For a long time it was hard for me to tell people that I met my boyfriend on Tinder. In all honesty, I still don’t feel completely confortable when asked about it.
For someone who usually is quite confident and open with my personal life, I often greet this question with an awkward laugh followed by a nervous pit in my stomach as I wait to see how the questioner will react. I genuinely feel embarrassed – that in some way I am admitting to some wrongdoing.
After almost three years of dating, I don’t associate any part of my relationship with Tinder, which is why it’s always such an unwelcomed surprise when people ask me, ‘so how did you two meet?’
Today, it is widely more accepted and common for people to have started their relationships via Tinder and yet I still face these questions with a tinge of resentment for the ones asking.
I recently have attributed these feelings to my 20-year-old self and the way she viewed and used Tinder when it first came out. I realized that I had found a boyfriend on an app that my friends and I had used as a game. Tinder was always a joke, and so this led me to believe that my relationship would be seen as a joke.
So without further ado, this is the story of how I fell in love on Tinder, and why I hate talking about it.
Back in 2015, when Tinder was first up and coming, it was widely viewed as the ‘hook up’ app. I had never been one for dating, never mind online dating, so it is safe to say this was not really my cup of tea. That being said, having just come out of my first year of University, I was feeling cool as hell and ready to try anything.
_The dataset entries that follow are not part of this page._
(** C4: the planner gives every classname the weight count times name
    length, ranks the classnames by descending weight, and the rewrite pass
    gives the classname at rank [i] the name the generator returns for [i];
    with x counted 10 times and longname 3 times the weights are 10 and 24,
    longname comes first and gets a, x gets b. *)
Theorem ranking_by_byte_weight :
  (forall classnames,
      Forall2 (fun e r => name r = e.1 /\ total r = String.length e.1 * e.2)
        classnames (totals classnames)) /\
  (forall classnames,
      Permutation (totals classnames) (sorted classnames) /\
      StronglySorted (fun a b => total b <= total a) (sorted classnames)) /\
  (forall classnames rename ast,
      match processCSS (sorted classnames) rename ast with
      | None => False
      | Some (rename', _) => rankedEntries rename (sorted classnames) rename'
      end) /\
  (sorted [("x", 10); ("longname", 3)] =
     [{| name := "longname"; total := 24 |}; {| name := "x"; total := 10 |}] /\
   sorted [("longname", 3); ("x", 10)] =
     [{| name := "longname"; total := 24 |}; {| name := "x"; total := 10 |}]) /\
  match processCSS (sorted [("x", 10); ("longname", 3)]) renameInit
          [Rule [[ClassSelector "x"]] "color:red";
           Rule [[ClassSelector "longname"; ClassSelector "x"]] "color:blue"]
  with
  | None => False
  | Some (rename, ast) =>
      rename !! "longname" = Some (JSString "a") /\
      rename !! "x" = Some (JSString "b") /\
      ast = [Rule [[ClassSelector "b"]] "color:red";
             Rule [[ClassSelector "a"; ClassSelector "b"]] "color:blue"]
  end.
Proof.
  split; [|split; [|split; [|split]]].
  - intros classnames. unfold totals.
    induction classnames as [|[n c] rest IH]; constructor; [done|exact IH].
  - intros classnames. unfold sorted. split.
    + symmetry. apply sortDesc_perm.
    + apply sortDesc_sorted.
  - intros classnames rename ast.
    destruct (processCSS_is_Some (sorted classnames) rename ast)
      as [[rename' ast'] Hp].
    rewrite Hp. eapply processCSS_ranked; [|exact Hp]. by left.
  - split; reflexivity.
  - vm_compute. repeat split.
Qed.
(** * SoftLayer.managers.load_balancer : the load balancer manager

    A shallow embedding of [LoadBalancerManager] and the properties of its
    request shaping.  The manager is glue over a remote API: every method
    builds parameters, calls named remote operations and reshapes the
    answers.  The embedding therefore has three layers:

    - [Py]    : the Python values that travel over the API and the builtin
                operations the manager applies to them (subscripts, item
                stores, [==], attribute lookup, iteration);
    - [Remote]: remote calls as an error monad over the log of issued
                calls, answered by an arbitrary oracle;
    - [LoadBalancerManager]: the methods, one definition per method. *)

From Stdlib Require Import List String Ascii ZArith Bool Lia.
Import ListNotations.
Open Scope string_scope.
Open Scope list_scope.
Set Warnings "-register-all".

(* ------------------------------------------------------------------ *)
(** ** Python values and builtins                                      *)
(* ------------------------------------------------------------------ *)
Module Py.

(** What the transport deserialises: [None], booleans, integers, strings,
    lists and string-keyed dicts.  A dict keeps its insertion order. *)
Inductive value : Type :=
| VNone
| VBool (b : bool)
| VInt (z : Z)
| VStr (s : string)
| VList (l : list value)
| VDict (d : list (string * value)).

(** The exceptions that can leave a method: the builtin ones raised by the
    manager's own statements, and the fault the client raises for a failed
    remote call. *)
Inductive exn : Type :=
| KeyError
| IndexError
| TypeError
| AttributeError
| ValueError
| SoftLayerAPIError (faultCode faultString : string).

Inductive result (A : Type) : Type :=
| Ok (a : A)
| Raise (e : exn).
Arguments Ok {A} a.
Arguments Raise {A} e.

Definition rbind {A B} (r : result A) (k : A -> result B) : result B :=
  match r with
  | Ok a => k a
  | Raise e => Raise e
  end.

Notation "x <~ r ; k" := (rbind r (fun x => k))
  (at level 61, r at next level, right associativity).

Fixpoint mapM {A B} (f : A -> result B) (l : list A) : result (list B) :=
  match l with
  | [] => Ok []
  | x :: l' => y <~ f x; ys <~ mapM f l'; Ok (y :: ys)
  end.

(** *** Dicts *)

Fixpoint dict_get (k : string) (d : list (string * value)) : option value :=
  match d with
  | [] => None
  | (k', v) :: d' => if String.eqb k k' then Some v else dict_get k d'
  end.
(** X9. In exact arithmetic and in a reachable state, the mean of a valid
    range times the number of its elements is its sum: what [query_mean]
    and [query_sum] return for the same range agree in this way. *)
Theorem query_mean_times_length (s : SegmentTreeVariance Qc) (lo hi : Z) :
  reachable s -> 0 <= lo <= hi -> hi < n s ->
  exists m t,
    runs (query_mean lo hi) s m s /\ runs (query_sum lo hi) s t s /\
    (m * Qc_of_Z (hi - lo + 1))%Qc = t.
Proof.
  intros Hs H1 H2. apply reachable_consistent in Hs. pose proof Hs as (Hn & _).
  destruct (query_exact s lo hi Hs H1 H2) as (Hsum & Hmean & _).
  eexists _, _. split; [exact Hmean|]. split; [exact Hsum|].
  assert (Hne : slice (arr s) lo hi <> []) by (apply slice_nonempty; lia).
  unfold direct_mean. rewrite <- (slice_length (arr s) lo hi) by lia.
  field. apply not_eq_sym, Qclt_not_eq, Qc_of_length_pos, Hne.
Qed.

Lemma query_mean_times_length_witness :
  let s := final (__init__ (map Qc_of_Z [4; 8; 6; 2; 10])) in
  exists m t,
    runs (query_mean 1 3) s m s /\ runs (query_sum 1 3) s t s /\
    (m * Qc_of_Z (3 - 1 + 1))%Qc = t.
Proof.
  intros s. apply (query_mean_times_length s 1 3).
  - apply reachable_init. vm_compute. reflexivity.
  - lia.
  - vm_compute. reflexivity.
Defined.

(** X10. In exact arithmetic and in a reachable state, the queries over the
    range of a single valid index read the backing sequence back:
    [query_sum i i] and [query_mean i i] both return the element at [i]. *)
Theorem query_single_index (s : SegmentTreeVariance Qc) (i : Z) (x : Qc) :
  reachable s -> 0 <= i -> arr s !! Z.to_nat i = Some x ->
  runs (query_sum i i) s x s /\ runs (query_mean i i) s x s.
Proof.
  intros Hs H0 Hx. apply reachable_consistent in Hs. pose proof Hs as (Hn & _).
  pose proof (lookup_lt_Some _ _ _ Hx) as Hlt.
  destruct (query_exact s i i Hs ltac:(lia) ltac:(lia)) as (Hsum & Hmean & _).
  rewrite (slice_single (arr s) i x H0 Hx) in Hsum, Hmean.
  assert (E1 : sum_list [x] = x) by (cbn [sum_list foldr]; ring).
  assert (E2 : direct_mean [x] = x).
  { unfold direct_mean. rewrite E1. cbn [length].
    change (Z.of_nat 1) with 1. rewrite Z2Qc_inj_1. now field. }
  rewrite E1 in Hsum. rewrite E2 in Hmean. now split.
Qed.

Lemma query_single_index_witness :
  let s := final (__init__ (map Qc_of_Z [4; 8; 6; 2; 10])) in
  runs (query_sum 2 2) s (Qc_of_Z 6) s /\ runs (query_mean 2 2) s (Qc_of_Z 6) s.
Proof.
  intros s. apply (query_single_index s 2).
  - apply reachable_init. vm_compute. reflexivity.
  - lia.
  - reflexivity.
Defined.

(** X11. In exact arithmetic and in a reachable state, [update i v] changes
    the sum of every valid range that contains [i] by the difference
    between the new and the old element: [query_sum lo hi] returns
    [before - old + v] afterwards. *)
Theorem query_sum_after_update (s : SegmentTreeVariance Qc) (lo i hi : Z) (old v : Qc) :
  reachable s -> 0 <= lo <= i -> i <= hi -> hi < n s ->
  arr s !! Z.to_nat i = Some old ->
  exists before s',
    runs (query_sum lo hi) s before s /\
    runs (update i v) s tt s' /\
    runs (query_sum lo hi) s' (before - old + v)%Qc s'.
Proof.
  intros Hs H1 H2 H3 Hold. apply reachable_consistent in Hs.
  destruct (update_valid s i v Hs ltac:(lia)) as (s' & Hrun & Hc' & Harr & Hn').
  destruct (query_exact s lo hi Hs ltac:(lia) ltac:(lia)) as (Hb & _).
  destruct (query_exact s' lo hi Hc' ltac:(lia) ltac:(lia)) as (Ha & _).
  eexists _, s'. split; [exact Hb|]. split; [exact Hrun|].
  rewrite Harr, (sum_list_slice_insert (arr s) lo i hi old v) in Ha by assumption.
  exact Ha.
Qed.

Lemma query_sum_after_update_witness :
  let s := final (__init__ (map Qc_of_Z [4; 8; 6; 2; 10])) in
  exists before s',
    runs (query_sum 0 3) s before s /\
    runs (update 1 (Qc_of_Z 9)) s tt s' /\
    runs (query_sum 0 3) s' (before - Qc_of_Z 8 + Qc_of_Z 9)%Qc s'.
Proof.
  intros s. apply (query_sum_after_update s 0 1 3).
  - apply reachable_init. vm_compute. reflexivity.
  - lia.
  - lia.
  - vm_compute. reflexivity.
  - reflexivity.
Defined.

(** ** The viewers *)

Lemma log2_up_halves (l r : Z) :
  l < r ->
  Z.log2_up ((l + r) / 2 - l + 1) + 1 <= Z.log2_up (r - l + 1) /\
  Z.log2_up (r - ((l + r) / 2 + 1) + 1) + 1 <= Z.log2_up (r - l + 1).
Proof.
  intros Hlt.
  assert (Hm : l <= (l + r) / 2 < r) by zlia.
  pose proof (Z.log2_up_nonneg (r - l + 1)) as Hk.
  assert (Hsz : r - l + 1 <= 2 ^ Z.log2_up (r - l + 1))
    by (apply Z.log2_log2_up_spec; lia).
  assert (1 <= Z.log2_up (r - l + 1)).
  { destruct (Z.eq_dec (Z.log2_up (r - l + 1)) 0) as [E|]; [|lia].
    rewrite E in Hsz. simpl in Hsz. lia. }
  replace (Z.log2_up (r - l + 1)) with (Z.succ (Z.log2_up (r - l + 1) - 1)) in Hsz by lia.
  rewrite Z.pow_succ_r in Hsz by lia.
  split.
  - enough (Z.log2_up ((l + r) / 2 - l + 1) <= Z.log2_up (r - l + 1) - 1) by lia.
    apply Z.log2_up_le_pow2; [lia | zlia].
  - enough (Z.log2_up (r - ((l + r) / 2 + 1) + 1) <= Z.log2_up (r - l + 1) - 1) by lia.
    apply Z.log2_up_le_pow2; [lia | zlia].
Qed.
It started out as the greatest game ever. My friends and me would get together and drink poolside while swiping left and right all day long. We would compare matches and discuss the different ways people would try to start up a conversation over the app.
Often times, we would get bored with the mundane conversations and would switch things up a bit. The game went from how many cute people can we flirt with to whom can we freak out the most. I don’t believe that my friends and I were alone in this tactic.
I’m sure many of you are familiar with the nights where you sit around in a circle with your best pals and pass your phones off to the weirdest friend in the group and let them go wild. If I learned anything during my time on Tinder it was that men were a lot more interested in the crazy things we had to say – and also, I’m that weird friend.
It was the perfect setup because everyone on the app had a mutual understanding of why we were here – to flirt with people and say ridiculous things without embarrassment or consequence. It was all fun and games until it wasn’t anymore.
Like all good things, Tinder soon lost its novelty and we quickly became irritable zombies swiping through out of boredom and convenience more than anything else.
It was during this time that a darker side of Tinder reared it’s ugly head. Basically, all hope was lost. Even though I was never looking for anything serious, I started to seriously doubt mankind. Between dodging unsolicited dick-picks and once being called ‘nothing more than a Tinder 5’, I was fed up.
After three short months it was time to quit Tinder. To this day, almost every woman I know has deleted this app at least twice because of creepy conversations with an endless amount of weirdo’s.
Same fish holding picture, different white guy who will probably send you unwanted sexual content until you snap and he lashes out with a hurtful and aggressive insult. It’s hard to see why anyone would subject himself or herself to this kind of “game”.
And yet, after a few weeks had passed I re-downloaded the app with a new mindset. This was supposed to be for fun and I was determined not to let a couple of ass holes ruin this fun for me.
Looking back, I think Tinder was a way that I could get attention without really having to put myself out there. And even though sometimes that attention was really negative, that risk was worth it for me. This isn’t something I necessarily feel proud of which probably plays a part in my feelings towards the app today.
So, it was round two with Tinder and things were going pretty okay. People were being fairly pleasant and I was a lot better at identifying jerks and weeding them out of my matches.
The conversations with random strangers were becoming shorter and less enticing when one day, everything changed. Someone I had been talking to for a while but was never overly interested in called me out on my shit. He said something like, ‘just out of curiosity, do you have any interest in asking me questions about myself?’
I was floored. I was not expecting this kind of boldness from the guy who had spent the last week asking me about school and my favourite hobbies. I found his honesty hilarious and although I was a little embarrassed I found he was completely justified in his question. I went back through our conversation and saw that I was putting in very little effort. Often times I would just answer his questions and move on with my life. Then he’d send me another question and I would answer. I never felt compelled to ask him anything in return. Reading back I felt like a complete jerk but instantly became more interested in him. I apologized and blamed my lack of interest on being busy and quickly assured him I was interested. To this he responded, “Perfect. Because I’ve always wanted to try archery.” Three years later and I don’t think Adam has ever even held a bow and arrow.
The beginning of our relationship was in no way something out of a romantic comedy, and yet, I have so much pride when I look at he life we have built together.
I met my first love on a dumb app with a horrible reputation, but I wouldn’t change a single day spent with him. To me, there is nothing embarrassing or ridiculous about that.